On the western side of the village, in a clearing some yards beyond, stood five silver birch trees. They were unusually tall for birches and formed a quincunx, a pattern that in later centuries would be routinely found on dice and playing cards depicting the numeral five. The central tree was taller than the other four. Some people maintained the birches just grew like that. Some said the land they grew on was once part of the grounds of a fine lord’s hall and they had intentionally been planted that way. Others said nothing, but discreetly made the sign to ward off the evil eye. One thing everyone agreed on, though, was that the trees had been there a long, long time and there was something eldritch about them.
“Go on, I dare you. Walk straight through the centre of them trees and carve your sweetheart’s name on the middle one.”
“No way. I bain’t walking through the middle of them and I certainly ain’t damaging the bark of any, let alone the Lady Tree. They say there used to be blood magic done there. It don’t be right and it don’t be safe.”
“You’re just a trembling field mouse. Give me your knife and I’ll be brave enough to carve the name of my true love into the wood.”
“No Jenna, it’s not right, I’m telling you.”
“Go on, give it me.” Jenna made a grab for the small whittling knife and snatched it from Daniel. She turned and ran into the middle of the five birches, where she proceeded to carve a name painstakingly into the bark of the slender central tree.
“Want to see whose letters I’ve carved?”
“No. It ain’t right. It’ll bring bad luck.”
“It might be your name I’ve carved, Daniel Flitton.”
“I’m not walking into the middle of them trees to see.”
“Then again it might not. I’ll have no mouse-twitchy coward to be my sweetheart. I shall find myself a man with some courage in ‘im.”
Jenna turned her back on Daniel and flounced off towards the small rough copse on the far side of the clearing. Daniel walked slowly back to the village. Behind them both, and unseen, the carving in the bark of the birch oozed raw red.
In later years, Daniel Flitton would father five pretty daughters, but not with Jenna Bellman. The night after she made her mark on the birch, Jenna disappeared from the village. Daniel was sad, but was never foolish enough to check whose name she had carved into the tree.

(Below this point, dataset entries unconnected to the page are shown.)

(* ===== verification/Layout.v ===== *)
(** * Packed C structures

    A packed structure is a run of bytes and a table of its fields; a field is
    an offset and a size.  [rd f base b] is [p->f] for a pointer [p] at byte
    [base] of the buffer [b], [wr f base v b] is [p->f = v].  On the
    little-endian hosts this driver is built for, [to_le16/32/64]
    (Core/lwext4/include/ext4_misc.h) are the identity, so a field is a
    little-endian integer. *)

From stdpp Require Import strings.
From S2P Require Import Prelude.

Record field := mk_field { f_off : Z; f_size : Z }.

(** The field of a table: the sizes of the fields before it, added up. *)
Fixpoint field_from (off : Z) (l : list (string * Z)) (name : string) : field :=
  match l with
  | [] => mk_field off 0
  | (n, w) :: l =>
      if String.eqb n name then mk_field off w else field_from (off + w) l name
  end.
Definition field_of (l : list (string * Z)) (name : string) : field :=
  field_from 0 l name.
Definition layout_size (l : list (string * Z)) : Z :=
  fold_right (fun p a => p.2 + a) 0 l.

Definition rd (f : field) (base : Z) (b : list Z) : Z :=
  get_le (Z.to_nat (f_size f)) (base + f_off f) b.
Definition wr (f : field) (base v : Z) (b : list Z) : list Z :=
  set_le (Z.to_nat (f_size f)) (base + f_off f) v b.

(** Field [f] lies inside a structure of [n] bytes; [f] and [g] share no byte. *)
Definition f_within (n : Z) (f : field) : bool :=
  (0 <=? f_off f) && (0 <=? f_size f) && (f_off f + f_size f <=? n).
Definition f_disj (f g : field) : bool :=
  (0 <=? f_off f) && (0 <=? f_off g) && (0 <=? f_size f) && (0 <=? f_size g) &&
  ((f_off f + f_size f <=? f_off g) || (f_off g + f_size g <=? f_off f)).
(** The bytes a structure at [base] of size [n] occupies are disjoint from those
    of one at [base'] of size [n']. *)
Definition apart (base n base' n' : Z) : Prop := base + n <= base' \/ base' + n' <= base.

Lemma rd_range f base b : 0 <= f_size f -> 0 <= rd f base b < 2 ^ (8 * f_size f).
Proof.
  intros Hs. unfold rd. pose proof (get_le_range (Z.to_nat (f_size f)) (base + f_off f) b).
  rewrite Z2Nat.id in * by lia. by rewrite Z.pow_mul_r by lia.
Qed.

Lemma blen_wr f base v b : blen (wr f base v b) = blen b.
Proof. apply blen_set_le. Qed.

Lemma bytes_ok_wr f base v b : bytes_ok b -> bytes_ok (wr f base v b).
Proof. apply bytes_ok_set_le. Qed.

Lemma rd_wr_eq f base v b n :
  f_within n f = true -> 0 <= base -> base + n <= blen b ->
  rd f base (wr f base v b) = v mod 2 ^ (8 * f_size f).
Proof.
  intros Hf Hb Hn. unfold f_within in Hf. unfold rd, wr.
  rewrite get_set_le_eq by lia. by rewrite Z2Nat.id, Z.pow_mul_r by lia.
Qed.

Lemma rd_wr_ne f g base v b :
  f_disj f g = true -> 0 <= base -> rd g base (wr f base v b) = rd g base b.
Proof. intros Hd Hb. unfold f_disj in Hd. apply get_set_le_ne; lia. Qed.

Lemma rd_wr_apart f g base base' n n' v b :
  f_within n f = true -> f_within n' g = true -> 0 <= base -> 0 <= base' ->
  apart base n base' n' -> rd g base' (wr f base v b) = rd g base' b.
Proof.
  intros Hf Hg Hb Hb' Ha. unfold f_within, apart in *. apply get_set_le_ne; lia.
Qed.

Lemma byte_at_wr_out f base v b j n :
  f_within n f = true -> 0 <= base -> 0 <= j -> j < base \/ base + n <= j ->
  byte_at (wr f base v b) j = byte_at b j.
Proof. intros Hf Hb Hj Hd. unfold f_within in Hf. apply byte_at_set_le_ne; lia. Qed.

Lemma rd_ext f base b b' n :
  f_within n f = true ->
  (forall j, base <= j < base + n -> byte_at b j = byte_at b' j) ->
  rd f base b = rd f base b'.
Proof. intros Hf H. unfold f_within in Hf. apply get_le_ext. intros. apply H. lia. Qed.

Create Rewrite HintDb struct.
#[export] Hint Rewrite blen_wr blen_set_byte : struct.
#[export] Hint Rewrite rd_wr_ne using (first [reflexivity | lia]) : struct.

(** [rd_same n] rewrites a read of the field just written, in a structure of
    [n] bytes. *)
Ltac rd_same n := rewrite (rd_wr_eq _ _ _ _ n) by (first [reflexivity | rewrite ?blen_wr; lia]).

(** [b'] is [b] but for the bytes [from .. to). *)
Definition changed_in (from to : Z) (b b' : list Z) : Prop :=
  forall j, 0 <= j -> j < from \/ to <= j -> byte_at b' j = byte_at b j.

Lemma changed_in_wr f base v b n :
  f_within n f = true -> 0 <= base -> changed_in base (base + n) b (wr f base v b).
Proof. intros Hf Hb j Hj Hd. by apply (byte_at_wr_out _ _ _ _ _ n). Qed.
Lemma changed_in_trans from to b b' b'' :
  changed_in from to b b' -> changed_in from to b' b'' -> changed_in from to b b''.
Proof. intros H H' j Hj Hd. by rewrite H', H. Qed.
Lemma changed_in_weaken from to from' to' b b' :
  changed_in from to b b' -> from' <= from -> to <= to' -> changed_in from' to' b b'.
Proof. intros H ? ? j Hj Hd. apply H; lia. Qed.
Lemma changed_in_refl from to b : changed_in from to b b.
Proof. by intros j. Qed.

(** [struct_reads n] computes reads of fields that were stored to, in a structure
    of [n] bytes. *)
Ltac struct_reads n :=
  repeat first
    [ rewrite (rd_wr_eq _ _ _ _ n); [|reflexivity|lia|rewrite ?blen_wr; lia]
    | rewrite rd_wr_ne; [|reflexivity|lia] ].

(** ** Runs of one byte *)

Lemma memset_spec off v n b :
  bytes_ok b -> 0 <= off -> 0 <= n -> off + n <= blen b ->
  bytes_ok (memset_at off v n b) /\ blen (memset_at off v n b) = blen b /\
  changed_in off (off + n) b (memset_at off v n b).
Proof.
  intros Hb Ho Hn Hin. unfold memset_at.
  assert (El : blen (replicate (Z.to_nat n) (u8 v)) = n) by (unfold blen; rewrite length_replicate; lia).
  split_and!.
  - apply bytes_ok_memcpy_at; [|done]. apply Forall_replicate, u8_range.
  - rewrite blen_memcpy_at; lia.
  - intros j Hj Hd. rewrite byte_at_memcpy_at by lia. rewrite El.
    by replace ((off <=? j) && (j <? off + n)) with false by lia.
Qed.

Lemma byte_at_memset off v n b j :
  0 <= off -> off + n <= blen b -> off <= j < off + n -> byte_at (memset_at off v n b) j = u8 v.
Proof.
  intros Ho Hin Hj. unfold memset_at.
  assert (El : blen (replicate (Z.to_nat n) (u8 v)) = n) by (unfold blen; rewrite length_replicate; lia).
  rewrite byte_at_memcpy_at by lia. rewrite El. replace ((off <=? j) && (j <? off + n)) with true by lia.
  unfold byte_at. rewrite nth_lookup, lookup_replicate_2 by lia. apply u8_u8.
Qed.
Lemma byte_at_zeros n j : byte_at (replicate n 0) j = 0.
Proof.
  unfold byte_at. destruct (nth_in_or_default (Z.to_nat j) (replicate n 0) 0) as [Hi| ->]; [|done].
  by apply list_elem_of_In, elem_of_replicate in Hi as [-> _].
Qed.
Lemma rd_zeros f base z n :
  f_within n f = true -> (forall j, base <= j < base + n -> byte_at z j = 0) -> rd f base z = 0.
Proof.
  intros Hf Hz. rewrite (rd_ext f base z (replicate 0 0) n Hf) by (intros; by rewrite Hz, byte_at_zeros).
  unfold rd. generalize (base + f_off f). induction (Z.to_nat (f_size f)) as [|k IH]; intros o; [done|].
  cbn [get_le]. by rewrite IH, byte_at_zeros.
Qed.

(** ** Storing twice, storing what is there *)

Lemma set_byte_set_le n : forall o w off v b, 0 <= off < o ->
  set_byte (set_le n o w b) off v = set_le n o w (set_byte b off v).
Proof.
  induction n as [|n IH]; intros o w off v b Ho; [done|]. cbn [set_le]. rewrite IH by lia. f_equal.
  unfold set_byte. apply list_insert_insert_ne. lia.
Qed.
Lemma set_le_set_le n : forall off v v' b, 0 <= off -> set_le n off v (set_le n off v' b) = set_le n off v b.
Proof.
  induction n as [|n IH]; intros off v v' b Ho; [done|]. cbn [set_le].
  rewrite set_byte_set_le, IH by lia. f_equal. unfold set_byte. apply list_insert_insert_eq.
Qed.
Lemma set_le_same n : forall off v b, bytes_ok b -> 0 <= off -> off + Z.of_nat n <= blen b ->
  get_le n off b = v mod 256 ^ Z.of_nat n -> set_le n off v b = b.
Proof.
  induction n as [|n IH]; intros off v b Hb Ho Hl E; [done|]. cbn [set_le get_le] in *.
  rewrite Nat2Z.inj_succ, Z.pow_succ_r in E by lia.
  rewrite <- (mod_pow_step v 256) in E by lia. pose proof (byte_at_range b off) as Hr.
  pose proof (Z.mod_pos_bound v 256 ltac:(lia)).
  assert (E1 : byte_at b off = v mod 256) by lia.
  assert (Eb : set_byte b off v = b).
  { destruct (lookup_lt_is_Some_2 b (Z.to_nat off)) as [x Hx]; [unfold blen in Hl; lia|].
    apply list_insert_id. rewrite Hx. f_equal. unfold u8. rewrite <- E1.
    pose proof (byte_at_lookup _ _ _ Hb Hx) as Hy. rewrite Z2Nat.id in Hy by lia. congruence. }
  rewrite Eb. apply IH; (done || lia).
Qed.
Lemma wr_wr f p v v' b : 0 <= p + f_off f -> wr f p v (wr f p v' b) = wr f p v b.
Proof. apply set_le_set_le. Qed.
Lemma wr_same f p b n : f_within n f = true -> 0 <= p -> p + n <= blen b -> bytes_ok b -> wr f p (rd f p b) b = b.
Proof.
  intros Hf Hp Hl Hb. unfold f_within in Hf. apply set_le_same; try (done || lia).
  unfold rd. symmetry. apply Z.mod_small, get_le_range.
Qed.
Lemma has_bits_pow2 v k : 0 <= k -> has_bits v (Z.shiftl 1 k) = Z.testbit v k.
Proof.
  intros Hk. unfold has_bits. rewrite Z.shiftl_1_l.
  destruct (Z.testbit v k) eqn:E.
  - apply negb_true_iff, Z.eqb_neq. intros H0.
    assert (Ht : Z.testbit (Z.land v (2 ^ k)) k = false) by (rewrite H0; apply Z.testbit_0_l).
    by rewrite Z.land_spec, E, Z.pow2_bits_true in Ht by lia.
  - apply negb_false_iff, Z.eqb_eq, Z.bits_inj'. intros n Hn.
    rewrite Z.land_spec, Z.testbit_0_l, Z.pow2_bits_eqb by lia.
    destruct (Z.eqb_spec k n) as [<-|]; [by rewrite E|apply andb_false_r].
Qed.

Lemma testbit_u8 z k : 0 <= k < 8 -> Z.testbit (u8 z) k = Z.testbit z k.
Proof. intros. unfold u8. change 256 with (2 ^ 8). apply Z.mod_pow2_bits_low. lia. Qed.

Lemma land7_mod j : Z.land j 7 = j mod 8.
Proof. change 7 with (Z.ones 3). by rewrite Z.land_ones by lia. Qed.
Lemma shiftr3_div j : Z.shiftr j 3 = j / 8.
Proof. by rewrite Z.shiftr_div_pow2 by lia. Qed.

Lemma is_bit_set_bit_at bmap j :
  0 <= j -> ext4_bmap_is_bit_set bmap j = bit_at bmap j.
Proof.
  intros Hj. unfold ext4_bmap_is_bit_set, bit_at. rewrite land7_mod, shiftr3_div.
  apply has_bits_pow2. dlia.
Qed.

Lemma is_bit_clr_bit_at bmap j :
  0 <= j -> ext4_bmap_is_bit_clr bmap j = negb (bit_at bmap j).
Proof. intros. unfold ext4_bmap_is_bit_clr. by rewrite is_bit_set_bit_at. Qed.

Lemma bit_index_eqb i j : 0 <= i -> 0 <= j ->
  (i =? j) = (i / 8 =? j / 8) && (i mod 8 =? j mod 8).
Proof.
  intros. destruct (Z.eqb_spec i j), (Z.eqb_spec (i / 8) (j / 8)),
    (Z.eqb_spec (i mod 8) (j mod 8)); simpl; try done; dlia.
Qed.

(** One byte replaced by one whose bits are [g] of the old ones. *)
Lemma bit_at_set_byte bmap p v j :
  0 <= p < blen bmap -> 0 <= j ->
  bit_at (set_byte bmap p v) j =
    if p =? j / 8 then Z.testbit v (j mod 8) else bit_at bmap j.
Proof.
  intros Hp Hj. unfold bit_at. rewrite byte_at_set_byte by dlia.
  destruct (p =? j / 8); [|done]. apply testbit_u8. dlia.
Qed.

Lemma blen_bit_set bmap i : blen (ext4_bmap_bit_set bmap i) = blen bmap.
Proof. apply blen_set_byte. Qed.
Lemma blen_bit_clr bmap i : blen (ext4_bmap_bit_clr bmap i) = blen bmap.
Proof. apply blen_set_byte. Qed.

Lemma bit_at_bit_set bmap i j :
  0 <= i < 8 * blen bmap -> 0 <= j ->
  bit_at (ext4_bmap_bit_set bmap i) j = (i =? j) || bit_at bmap j.
Proof.
  intros Hi Hj. unfold ext4_bmap_bit_set. rewrite land7_mod, shiftr3_div.
  rewrite bit_at_set_byte by dlia. rewrite (bit_index_eqb i j) by lia.
  destruct (Z.eqb_spec (i / 8) (j / 8)) as [E|]; [|done].
  rewrite Z.lor_spec, Z.shiftl_1_l, Z.pow2_bits_eqb by dlia.
  unfold bit_at. rewrite E. cbn [andb]. apply orb_comm.
Qed.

Within the year the bark had closed over the offending rough gouges as if they and Jenna Bellman had never been.
Legends come and go. They remain. If they once told stories amongst themselves, it has long been forgotten. They have grown into the story that myths are rooted in. They are an inaudible breath on a barely felt breeze, whispering the words that formed the first story. More fundamentally, they are balance. They are patience. They are judgement. They are the guardians of an old, green truth and it is uniquely theirs.
The slender branches creaked softly in the strong breeze. Around the quincunx of whispering birches a group of youths were gathered. None were brave enough, or stupid enough, to go into the centre of the trees, but they retained enough of the cruelty of childhood to tease and bully one of the younger ones into doing so.
“Go on, Annie. Dare you.”
“I said no.”
“We all done it when we was your age and there’s nowt wrong with us.”
“But I don’t want to go into the middle. It’s not safe.”
“If you want to be with us, you got to do what we done.”
Annie was the youngest by several years and she yearned to be part of the group, because the alternatives were games with the little’uns or yet more of her own undesired company.
“Go on, Annie. Dare you.”
Annie made a decision. She hitched up her skirts and ran, but she was sharp enough to run just inside two of the outer trees and not go anywhere near the actual middle where The Lady stood. Far enough in to be seen to be brave, but far enough out not to offend. A reasonable balance, surely?
She made it safely to the other side of the clearing and the group was generous enough to accept it as a dare fulfilled. It seemed as if the trees also accepted it as fairly done. Annie remained safe and sound in the village, growing up strong and tall, but with a fascination for the five birches that many in the village considered somewhat unhealthy.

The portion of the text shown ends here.